EDIT: To clarify: "cash" refers to paper currency and coins; "dollar holdings" refers to dollar denominated assets.
If I change RMB to USD and then buy a house in the states, the money has left. If I just leave it in a bank in China, you are technically correct. If I transfer the money to a US account, China now has to transfer some of its dollar reserves to that bank.
No one is changing RMB to USD and just keeping that in China, you don't even get interest on that.
Keep in mind that there are two sides to every transaction. So while you sold RMB someone else must have bought it. While you bought a house in the US someone else bought stuff from China.
Meanwhile the Chinese economy runs on the RMB. Has the amount of RMB in circulation been dwindling? I doubt it. While the PBoC sold down forex holdings it also reduced reserve ratio and interest rates and directly intervened through money market operations to compensate.
Has the total forex holdings of all Chinese entities been going down? Likely but they swapped the holdings for other assets such as real estate. It has more implications for the other markets than for China, in that the asset preference is changing from central bank assets (forex reserves holdings of PBoC invested in government bonds) to assets preferred by private investors (real estate or other assets).
> So while you sold RMB someone else must have bought it.
And who is selling USD to buy RMB these days (besides the export companies that have to)? Definitely not my Chinese colleagues, nor my foreign colleagues. The direction is basically one way at the moment. How long can that be sustained? Do you want to change some of your USD to buy a house in Shanghai?
> Meanwhile the Chinese economy runs on the RMB. Has the amount of RMB in circulation been dwindling?
I assume not, they are probably just printing a bit more ATM. And the vast majority of the Chinese people don't have dollar assets...its just the middle/upper class we are talking about. Their share of the economy is huge, however.
> Likely but they swapped the holdings for other assets such as real estate.
Yep. That real estate isn't in China, and isn't contributing to the Chinese economy.

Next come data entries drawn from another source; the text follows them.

(* ===== verification/Transaction.v ===== *)
(** * Transactions over the tables of a component ([internal/db/tx.go])

    The monad of [TaskStore.tx] for any state: an error ends the transaction
    and leaves no trace. With the lemmas that take a successful transaction
    apart. *)
From S2P Require Import Prelude GoStrings TaskStore.
Open Scope list_scope.

Definition stx (S A : Type) : Type := S -> result apierror (A * S).
#[export] Instance stx_ret {S} : MRet (stx S) := λ A a s, Ok (a, s).
#[export] Instance stx_bind {S} : MBind (stx S) :=
  λ A B f m s, match m s with Ok (a, s') => f a s' | Err e => Err e end.

Section operations.
Context {S : Type}.

Definition sthrow {A} (e : apierror) : stx S A := λ _, Err e.
Definition scheck (cond : bool) (e : apierror) : stx S unit := λ s, if cond then Err e else Ok (tt, s).
Definition slift {A} (r : result apierror A) : stx S A :=
  λ s, match r with Ok a => Ok (a, s) | Err e => Err e end.
Definition smodify (f : S -> S) : stx S unit := λ s, Ok (tt, f s).
Definition sreads {A} (f : S -> A) : stx S A := λ s, Ok (f s, s).
(** A condition and a query on the state. *)
Definition sforbid (cond : S -> bool) (e : apierror) : stx S unit := λ s, if cond s then Err e else Ok (tt, s).
Definition squery {A} (f : S -> result apierror A) : stx S A :=
  λ s, match f s with Ok a => Ok (a, s) | Err e => Err e end.
Definition RunSTx {A} (m : stx S A) (s : S) : result apierror A * S :=
  match m s with Ok (a, s') => (Ok a, s') | Err e => (Err e, s) end.

(** A transaction over a part of the tables. *)
Definition zoom {T A} (get : S -> T) (put : T -> S -> S) (m : stx T A) : stx S A :=
  λ s, match m (get s) with Ok (a, t) => Ok (a, put t s) | Err e => Err e end.

Lemma zoom_ok {T A} (get : S -> T) (put : T -> S -> S) (m : stx T A) s a s' :
  zoom get put m s = Ok (a, s') <-> exists t, m (get s) = Ok (a, t) /\ s' = put t s.
Proof. unfold zoom. destruct (m (get s)) as [[b t]|]; naive_solver. Qed.

Lemma stx_bind_ok {A B} (m : stx S A) (f : A -> stx S B) s b s' :
  (m ≫= f) s = Ok (b, s') <-> exists a s1, m s = Ok (a, s1) /\ f a s1 = Ok (b, s').
Proof. unfold mbind, stx_bind. destruct (m s) as [[a s1]|]; naive_solver. Qed.

Lemma RunSTx_cases {A} (m : stx S A) s res s' :
  RunSTx m s = (res, s') ->
  (exists a, res = Ok a /\ m s = Ok (a, s')) \/ (exists e, res = Err e /\ m s = Err e /\ s' = s).
Proof. unfold RunSTx. destruct (m s) as [[a s1]|e]; naive_solver. Qed.

Lemma scheck_ok c e s u s' : scheck c e s = Ok (u, s') <-> c = false /\ s' = s.
Proof. unfold scheck. destruct c, u; split; [done|by intros [? _]|by intros [= <-]|by intros [_ ->]]. Qed.

Lemma slift_ok {A} (r : result apierror A) s a s' : slift r s = Ok (a, s') <-> r = Ok a /\ s' = s.
Proof. unfold slift. destruct r; split; [by intros [= -> ->]|by intros [[= ->] ->]|done|by intros [? _]]. Qed.

Lemma sforbid_ok c e s u s' : sforbid c e s = Ok (u, s') <-> c s = false /\ s' = s.
Proof. apply scheck_ok. Qed.

Lemma squery_ok {A} (f : S -> result apierror A) s a s' : squery f s = Ok (a, s') <-> f s = Ok a /\ s' = s.
Proof. apply slift_ok. Qed.
End operations.

(** Invert a successful transaction into its steps. *)
Ltac stx_inv :=
  repeat match goal with
  | H : (_ ≫= _) _ = Ok _ |- _ => apply stx_bind_ok in H as (? & ? & ? & H)
  | H : mret _ _ = Ok _ |- _ => injection H; clear H; intros; subst
  | H : Ok _ = Ok _ |- _ => injection H; clear H; intros; subst
  | H : sthrow _ _ = Ok _ |- _ => discriminate H
  | H : Err _ = Ok _ |- _ => discriminate H
  | H : scheck _ _ _ = Ok _ |- _ => apply scheck_ok in H as [? ->]
  | H : sforbid _ _ _ = Ok _ |- _ => apply sforbid_ok in H as [? ->]
  | H : squery _ _ = Ok _ |- _ => apply squery_ok in H as [? ->]
  | H : zoom _ _ _ _ = Ok _ |- _ => apply zoom_ok in H as (? & H & ->)
  | H : smodify _ _ = Ok _ |- _ => injection H; clear H; intros; subst
  | H : sreads _ _ = Ok _ |- _ => injection H; clear H; intros; subst
  | u : unit |- _ => destruct u
  end.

I don't think you understand what he means. If you change RMB to USD then there must be someone changed USD to RMB as your counterparty. The RMB you had never leaves China(unless one day RMB has the status like USD where people use it outside US for things unrelated to US), it's just in some other people's hands now.
Yes, I get that. But it isn't that simple...it doesn't have to be "now". The RMB I'm changing to USD today was probably bought 5 years ago (when China had a huge trade surplus and lots of excess dollars on hand). Hence why China has to sell treasuries today to give me my USD. I'm not technically "trading", the RMB is not fully convertible in that sense.
Companies are still trading, earning USD, changing it to RMB. There are still trade surpluses. But it isn't enough to keep the surplus steady, the surplus will now shrink for awhile.
EDIT: To clarify: "cash" refers to paper currency and coins; "dollar holdings" refers to dollar denominated assets.